Ознакомительная версия.
В общем, сидя «на угрешке», я был относительно спокоен. Даже если ушлют случайно на мыс Шмидта – не домашний мальчик, не пропаду. Моя ангельская внешность интеллигентного юноши была обманчива. За короткую свою жизнь я успел поработать в типографии и на элеваторе, умел обращаться с навозом и цементным раствором, мог что угодно покрасить, многое починить, и даже как-то в драке сломал человеку ногу. Вдобавок, я категорически не боялся никакого начальства. Нет, такие не пропадают.
Я еще не знал, что бояться надо совершенно другого. Что главный враг каждого человека прячется у него внутри. Что самую могучую организацию успешнее всего развалит сама эта организация. И ни одна держава не причинит столько вреда другой, сколько может причинить себе. А у русских нет противника опаснее, чем русские.
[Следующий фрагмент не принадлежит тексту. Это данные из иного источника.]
(** The metadata a rewrite leaves on the original request: the marker
    holds the final options, the attachment is gone, and the keys the
    method does not own are as the caller set them. *)
Lemma trace_meta self request w r m w' opts0 args0 args opts meta2 meta3 :
  rewrite_trace rt self request w r m w' opts0 args0 args opts meta2 meta3 ->
  dict_get "_splash_processed" m = Some (VDict (final_options args opts))
  /\ dict_get "splash" m = None
  /\ (forall k, (k =? "_splash_processed") = false ->
                (k =? "download_timeout") = false ->
                (k =? "proxy") = false ->
                (k =? "splash") = false ->
                (k =? "download_slot") = false ->
                dict_get k m = dict_get k (meta request)).
Proof.
  intros [T1 T2 T3 T4 T5 T6 T7 T8 T9 T10 T11 T12 T13]. subst m.
  split; [apply dict_get_set_eq|]. split.
  - rewrite dict_get_set_neq by reflexivity.
    rewrite (reconcile_timeout_other _ _ _ _ T6) by reflexivity.
    rewrite (proxy_step_meta _ _ _ _ _ _ _ _ T5) by reflexivity.
    unfold slotted. rewrite _set_download_slot_other by reflexivity.
    apply marked_attachment.
  - intros k N1 N2 N3 N4 N5.
    rewrite dict_get_set_neq by (now rewrite String.eqb_sym).
    rewrite (reconcile_timeout_other _ _ _ _ T6) by assumption.
    rewrite (proxy_step_meta _ _ _ _ _ _ _ _ T5) by assumption.
    now apply slotted_other.
Qed.

(** The metadata of the rewritten request: the overrides of the options
    laid over the metadata of the original. *)
Lemma trace_overrides self request w r m w' opts0 args0 args opts meta2 meta3 :
  rewrite_trace rt self request w r m w' opts0 args0 args opts meta2 meta3 ->
  (forall k, dict_get k (meta_overrides opts0) = None ->
             dict_get k (meta r) = dict_get k m)
  /\ (forall k, dict_has k (meta r)
                = dict_has k (meta_overrides opts0) || dict_has k m).
Proof.
  intros [T1 T2 T3 T4 T5 T6 T7 T8 T9 T10 T11 T12 T13].
  assert (E : dict_get "meta" (final_options args opts) = dict_get "meta" opts0)
    by (apply (final_options_other "meta" _ _ _ _ _ _ _ T5); reflexivity).
  unfold dict_get_default in T9. unfold meta_overrides. rewrite E in T9.
  apply py_update_Ok in T9.
  destruct T9 as [(o & Eo & ->)|(Eo & ->)].
  - destruct (dict_get "meta" opts0) as [v|].
    + subst v. split; intros k; auto using dict_get_update_absent, dict_has_update.
    + injection Eo as <-. split; reflexivity.
  - destruct (dict_get "meta" opts0) as [v|]; [|discriminate].
    subst v. split; reflexivity.
Qed.

(** C7. The [args] of a rewritten request, serialized in its body and
    kept under the marker, have a [url]: the one the caller put in
    [args], and the URL of the original request when there was none. *)
Theorem rewritten_args_have_url self request w r m w' :
  process_request rt self request w = Ok (ReturnReplaced r, m, w') ->
  exists opts0 args opts,
    dict_get "splash" (meta request) = Some (VDict opts0)
    /\ body r = json_py.dumps (float_repr rt) (VDict args)
    /\ dict_get "_splash_processed" m = Some (VDict opts)
    /\ dict_get "args" opts = Some (VDict args)
    /\ dict_get "url" args
       = Some match dict_get "url" (caller_args opts0) with
              | Some u => u
              | None => VStr (url request)
              end.
Proof.
  intros H. apply process_request_replaced in H.
  destruct H as (opts0 & args0 & args & opts & meta2 & meta3 & T).
  destruct (trace_meta _ _ _ _ _ _ _ _ _ _ _ _ T) as (M & _).
  destruct T as [T1 T2 T3 T4 T5 T6 T7 T8 T9 T10 T11 T12 T13].
  exists opts0, args, (final_options args opts).
  repeat split; auto.
  - unfold final_options. apply dict_get_set_eq.
  - rewrite (proxy_step_args "url" _ _ _ _ _ _ _ T5) by reflexivity.
    rewrite dict_get_setdefault_eq. rewrite (caller_args_setdefault _ _ T4).
    unfold dict_setdefault. now destruct (dict_get "url" args0).
Qed.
Явления, наблюдая за которыми, можно было понять все это, размазывались тонким слоем по огромной стране. В Советской Армии они подавались концентрированно любому желающему прямо под нос, имей только смелость принюхаться. За всю службу я не отправил ни одного письма человеку из «Правды». Потому что увидел: эту армию спасать уже бессмысленно. Спасать надо страну. Знать бы, как.
…Нас подняли, вывели во двор, построили. Прощай, «угрешка». Прощай, Москва.
– Куда едем, товарищ прапорщик?
– Это военная тайна.
В плацкартном вагоне царило истеричное веселье. Немногие припрятали водку и теперь ее пили, скупо угощая соседей. Кому не досталось, жевали последнюю на долгое время домашнюю еду, извлеченную из рюкзаков. Для некоторых – вообще последнюю, только они об этом не догадывались. Было тесно, зато тепло. По проходу вдруг пробежали куда-то странные люди в меховых шапках и полосатых халатах до пят. Ух ты, настоящие узбеки. Толстые, должно быть, халаты, если узбеки ходят в них при температуре минус пятнадцать… Так мы с узбеками будем служить? Куда мы вообще едем, мать-перемать?
Ехали мы в поселок Мулино Дзержинского района Горьковской области. В сырое гиблое место, где люди гнили заживо, и некоторые так убедительно, что приходилось их переводить куда посуше. До сих пор у меня ноготь на правом мизинце больше, чем на левом, потому что отвалился кусок мяса – это я двадцать лет назад в Мулино оцарапался. Офицеры не любили это место. Туда всеми правдами и неправдами старалась не приезжать «Скорая помощь». Там ничего не было.
То есть, там стояла учебная дивизия. Три полка – артиллерийский, противотанковый и разведка. Военный городок. Несколько полигонов. Дисбат. Всё, ничего больше. И болота вокруг. Правда, неподалеку теплился еще один очаг цивилизации, ГУЦ – Гороховецкий учебный центр. Но этот тот хрен, что редьки не слаще.
Дома, в которых селились офицеры, были кривыми. Буквально – кривыми. Один дом, который возводил не стройбат, а дисбат, был настолько кривой, что в нем никто не жил. Туда ходили воровать оконные стекла. Ну, и летом в нем буянили офицерские дети, какие постарше. Гуляли так шумно и матерно, что пугались курсанты. Курсантами в Мулино назывались солдаты, часть-то учебная.
Курсанты жалели офицеров. Потому что мы тут всего на полгода, а офицеры – может, до пенсии.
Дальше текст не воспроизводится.